On Thu, May 15, 2025, 2:25 PM James Bowery <[email protected]> wrote:

>
>
> On Thu, May 15, 2025 at 12:39 PM Matt Mahoney <[email protected]>
> wrote:
>
>>
>> In a text compressor, the model is updated after each prediction.
>>
>
> Single pass text compressors do that.  Existing "large models" are
> multi-pass.  As long as existing scaling laws of machine learning remain
> un-disturbed by fundamental advances (as might be discovered at relatively
> low risk to payoff ratio by, for example, a $1e9 Hutter Prize purse) there
> is good reason to believe that all down-stream stages from the "foundation
> model" aka "pre-training model" aka (?) not only benefit from better
> approximation of the algorithmic information of the corpus, but that it may
> be futile to patch their inadequacies by any amount of downstream
> modification.
>
> For example, all attempts at suppressing "toxicity", such as "cleaning"

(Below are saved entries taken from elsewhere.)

(** C3.  In a reachable world, every resolution of a game conserves the pot:
    whether it is triggered by the reveal that completes the pair or by
    [handleExpiredGame] (forfeiture or mutual silence), the credits to
    player 1 and to player 2 add up to exactly twice the stake, and no other
    account is credited. *)
Theorem resolution_conserves_pot (w : World) (gameId : uint256) :
  reachable commit_hash seed_hash w ->
  (forall sender choice nonce s',
     revealChoice commit_hash sender (block w) gameId choice nonce (storage w) = Ok s' ->
     player1Revealed (game s' gameId) = true ->
     player2Revealed (game s' gameId) = true ->
     pot_conserved (storage w) s' (game (storage w) gameId)) /\
  (forall s',
     handleExpiredGame (block w) gameId (storage w) = Ok s' ->
     pot_conserved (storage w) s' (game (storage w) gameId)).
Proof.
  intros Hreach.
  destruct (reachable_state_inv _ _ _ Hreach) as [_ Hinv]. specialize (Hinv gameId).
  split.
  - intros sender choice nonce s' Hs' Hr1 Hr2.
    apply revealChoice_effect in Hs' as (Hrd & _ & _ & _ & g1 & Hg1 & Hg').
    destruct (joined_distinct _ _ Hinv) as (Hne & _); [lia|].
    assert (Hsame : player1 g1 = player1 (game (storage w) gameId) /\
                    player2 g1 = player2 (game (storage w) gameId) /\
                    betAmount g1 = betAmount (game (storage w) gameId)).
    { destruct Hg1 as [(_ & _ & _ & ->) | (_ & _ & _ & _ & ->)]; auto. }
    destruct Hsame as (Ep1 & Ep2 & Eb).
    destruct Hg' as [(_ & _ & _ & _ & _ & Hb) | (Hnot & Hg & _)].
    + exists (payout (decided (player1Choice g1) (player2Choice g1)) g1
                (player1 (game (storage w) gameId))),
             (payout (decided (player1Choice g1) (player2Choice g1)) g1
                (player2 (game (storage w) gameId))).
      split; [apply Hb|]. split; [apply Hb|].
      assert (Hd : decided (player1Choice g1) (player2Choice g1) = Draw \/
                   decided (player1Choice g1) (player2Choice g1) = Player1Wins \/
                   decided (player1Choice g1) (player2Choice g1) = Player2Wins).
      { unfold decided.
        repeat match goal with |- context [if ?b then _ else _] => destruct b end; auto. }
      split; [| intros a Ha1 Ha2; rewrite Hb];
        destruct Hd as [-> | [-> | ->]]; unfold payout, credited;
        rewrite ?Ep1, ?Ep2, ?Eb; repeat case_decide; try congruence; lia.
    + rewrite Hg in Hr1, Hr2. destruct Hnot; congruence.
  - intros s' Hs'.
    apply handleExpiredGame_effect in Hs' as (Hrd & _ & _ & _ & _ & Hb).
    destruct (joined_distinct _ _ Hinv) as (Hne & _); [lia|].
    exists (sweep_payout (game (storage w) gameId) (player1 (game (storage w) gameId))),
           (sweep_payout (game (storage w) gameId) (player2 (game (storage w) gameId))).
    split; [apply Hb|]. split; [apply Hb|].
    split; [| intros a Ha1 Ha2; rewrite Hb];
      unfold sweep_payout, credited;
      destruct (swept (game (storage w) gameId));
      repeat case_decide; try congruence; lia.
Qed.

End Reveal.

(** * Commitment binding *)

(** The errors resolution can end in: none of them is the reveal's own. *)
Lemma bind_revert {A B} (m : Result A) (k : A -> Result B) e :
  bind m k = Revert e -> m = Revert e \/ exists a, m = Ok a /\ k a = Revert e.
Proof. destruct m; cbn; intros H; [right; eauto | left; congruence]. Qed.

Lemma checked_add_error a b e : checked_add a b = Revert e -> e = PanicOverflow.
Proof. unfold checked_add. destruct (a + b <=? MAX_UINT256); congruence. Qed.

Lemma checked_mul_error a b e : checked_mul a b = Revert e -> e = PanicOverflow.
Proof. unfold checked_mul. destruct (a * b <=? MAX_UINT256); congruence. Qed.

Lemma credit_error a amount s e : credit a amount s = Revert e -> e = PanicOverflow.
Proof.
  unfold credit. intros H. apply bind_revert in H as [H | (b & _ & H)].
  - eapply checked_add_error; eassumption.
  - discriminate H.
Qed.
(** Run the parser on a concrete input and hand its DataFrame and log to
    [tac]. *)
Ltac with_parse pd fs path tac :=
  let v := eval vm_compute in (parse_chat_file pd fs path) in
  lazymatch v with
  | Ok (?df, ?lg) => tac df lg
  end.

(** The file name's extension is [.opus]: [name.endswith(".opus")]. *)
Definition endswith (suffix s : str) : bool := startswith (rev suffix) (rev s).

(** Everything of a dictionary but its ["message"]. *)
Definition frame (r : record) : str * str * msg_type * option str :=
  (timestamp_str r, sender r, message_type r, media_filename r).

(** A line that opens a record: a header or a system notice. *)
Definition is_header (line : str) : bool :=
  match header_match (normalize line), system_match (normalize line) with
  | None, None => false
  | _, _ => true
  end.

Definition header_lines (lines : list str) : nat :=
  length (filter is_header lines).

(** The lines before the first header: no record is open yet. *)
Fixpoint orphan_lines (lines : list str) : nat :=
  match lines with
  | [] => 0
  | line :: rest => if is_header line then 0 else S (orphan_lines rest)
  end.

(** The lines that are not headers and arrive while a record is open
    ([opened]: whether one is open before the first of [lines]). *)
Fixpoint continuation_lines (opened : bool) (lines : list str) : nat :=
  match lines with
  | [] => 0
  | line :: rest =>
      if is_header line then continuation_lines true rest
      else (if opened then 1 else 0) + continuation_lines opened rest
  end.

(** The lines with something other than whitespace on them. *)
Definition nonempty_lines (lines : list str) : nat :=
  length (filter (fun line => match strip line with [] => false | _ => true end)
                 lines).

Definition is_open (st : state) : bool :=
  match chat_data st with [] => false | _ :: _ => true end.

(** Pending continuation lines belong to a record. *)
Definition pending_has_record (st : state) : Prop :=
  current_message_lines st <> [] -> chat_data st <> [].

(** [narrower r r']: [r'] is [r] with character tests and repetition bounds
    relaxed. *)
Definition bound_le (hi hi' : option nat) : Prop :=
  match hi', hi with
  | None, _ => True
  | Some b', Some b => b <= b'
  | Some _, None => False
  end.
(** * OMP_Lab2, task 3: the writer-preference reader-writer lock
      (my_rwlock.c) and the sorted-list workload harness
      (test_pthread_rwlock.c), embedded and verified. *)

From Stdlib Require Import ZArith Bool Lia String.
From Stdlib Require Import Floats.SpecFloat.
From stdpp Require Import base option list gmap.

Open Scope Z_scope.

(** ** C [int] arithmetic *)

Definition INT_MAX : Z := 2147483647.
Definition INT_MIN : Z := -2147483648.

(** Two's complement reduction of a mathematical integer to a 32-bit [int]. *)
Definition int_wrap (z : Z) : Z := (z + 2147483648) mod 4294967296 - 2147483648.

(** [x++] and [x--] on an [int]. *)
Definition int_incr (x : Z) : Z := int_wrap (x + 1).
Definition int_decr (x : Z) : Z := int_wrap (x - 1).
Definition int_add (x y : Z) : Z := int_wrap (x + y).

Definition in_int (z : Z) : Prop := INT_MIN <= z <= INT_MAX.

(** [errno.h]: the value of EINVAL on Linux. *)
Definition EINVAL : Z := 22.

(** ** The lock object *)

(** Modelled from the spec: my_rwlock.h is not part of the source tree.  The
    spec's data model gives the four fields; the three counters are taken as
    [int] (the code applies [++], [--], [> 0] and [== 0] to them) and the flag,
    which the code only sets to 0 or 1 and tests for truth, as a boolean.  The
    mutex and the two condition variables are opaque platform objects, named
    by the primitives that act on them. *)
Record my_rwlock_t : Type := Rwlock {
  active_readers : Z;
  waiting_readers : Z;
  waiting_writers : Z;
  writer_active : bool
}.

Definition upd_active_readers (f : Z -> Z) (l : my_rwlock_t) : my_rwlock_t :=
  Rwlock (f (active_readers l)) (waiting_readers l) (waiting_writers l) (writer_active l).
Definition upd_waiting_readers (f : Z -> Z) (l : my_rwlock_t) : my_rwlock_t :=
  Rwlock (active_readers l) (f (waiting_readers l)) (waiting_writers l) (writer_active l).
Definition upd_waiting_writers (f : Z -> Z) (l : my_rwlock_t) : my_rwlock_t :=
  Rwlock (active_readers l) (waiting_readers l) (f (waiting_writers l)) (writer_active l).
Definition set_writer_active (b : bool) (l : my_rwlock_t) : my_rwlock_t :=
  Rwlock (active_readers l) (waiting_readers l) (waiting_writers l) b.

(** The fields as [my_rwlock_init] leaves them. *)
Definition fresh_lock : my_rwlock_t := Rwlock 0 0 0 false.

(** ** The platform: pthread primitives *)

Inductive condvar : Type := readers_cv | writers_cv.

Inductive prim : Type :=
| pthread_mutex_init
| pthread_mutex_destroy
| pthread_mutex_lock
| pthread_mutex_unlock
| pthread_cond_init (cv : condvar)
| pthread_cond_destroy (cv : condvar)
| pthread_cond_wait (cv : condvar)
| pthread_cond_signal (cv : condvar)
| pthread_cond_broadcast (cv : condvar).

(** What the platform does to one caller: the code each primitive call reports
    (the [k]-th call of the run, counted from 0), and the fields as the other
    threads left them when a condition wait, which releases the mutex, comes
    back. *)
Record platform : Type := Platform {
  reports : nat -> prim -> Z;
  meanwhile : nat -> my_rwlock_t -> my_rwlock_t
}.

(** The caller's view: the lock object behind the handle and the primitive
    calls made so far, each with the code it reported, oldest first. *)
Record world : Type := World {
  obj : my_rwlock_t;
  trace : list (prim * Z)
}.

> the data and then using RL turn out to have been, in hindsight, obviously
> wrong.  All you need to do is let the multi-pass compression of the
> unedited corpus  during "pre-training" of the "foundation model" do the
> forensic epistemology.  This doesn't tell you what is "toxic" vs what is
> not "toxic" but it _does_ enable the RL to figure out what you mean by
> "toxic" more efficiently when you whack it upside the head for being
> "toxic".  This is because forensic epistemology -- ie:  ruthless truth
> discovery -- provides a predictive ontology.
>
> You don't need ongoing updates from "news" to get such essential modeling
> work done and there is reason to believe it may be a wasted effort to add
> new data to the mix unless you are willing to unlearn a great deal that
> existing scaling laws will force you to relearn at exponential costs.  You
> will want to do that when there is sufficient backlog of "news" to justify
> the cost.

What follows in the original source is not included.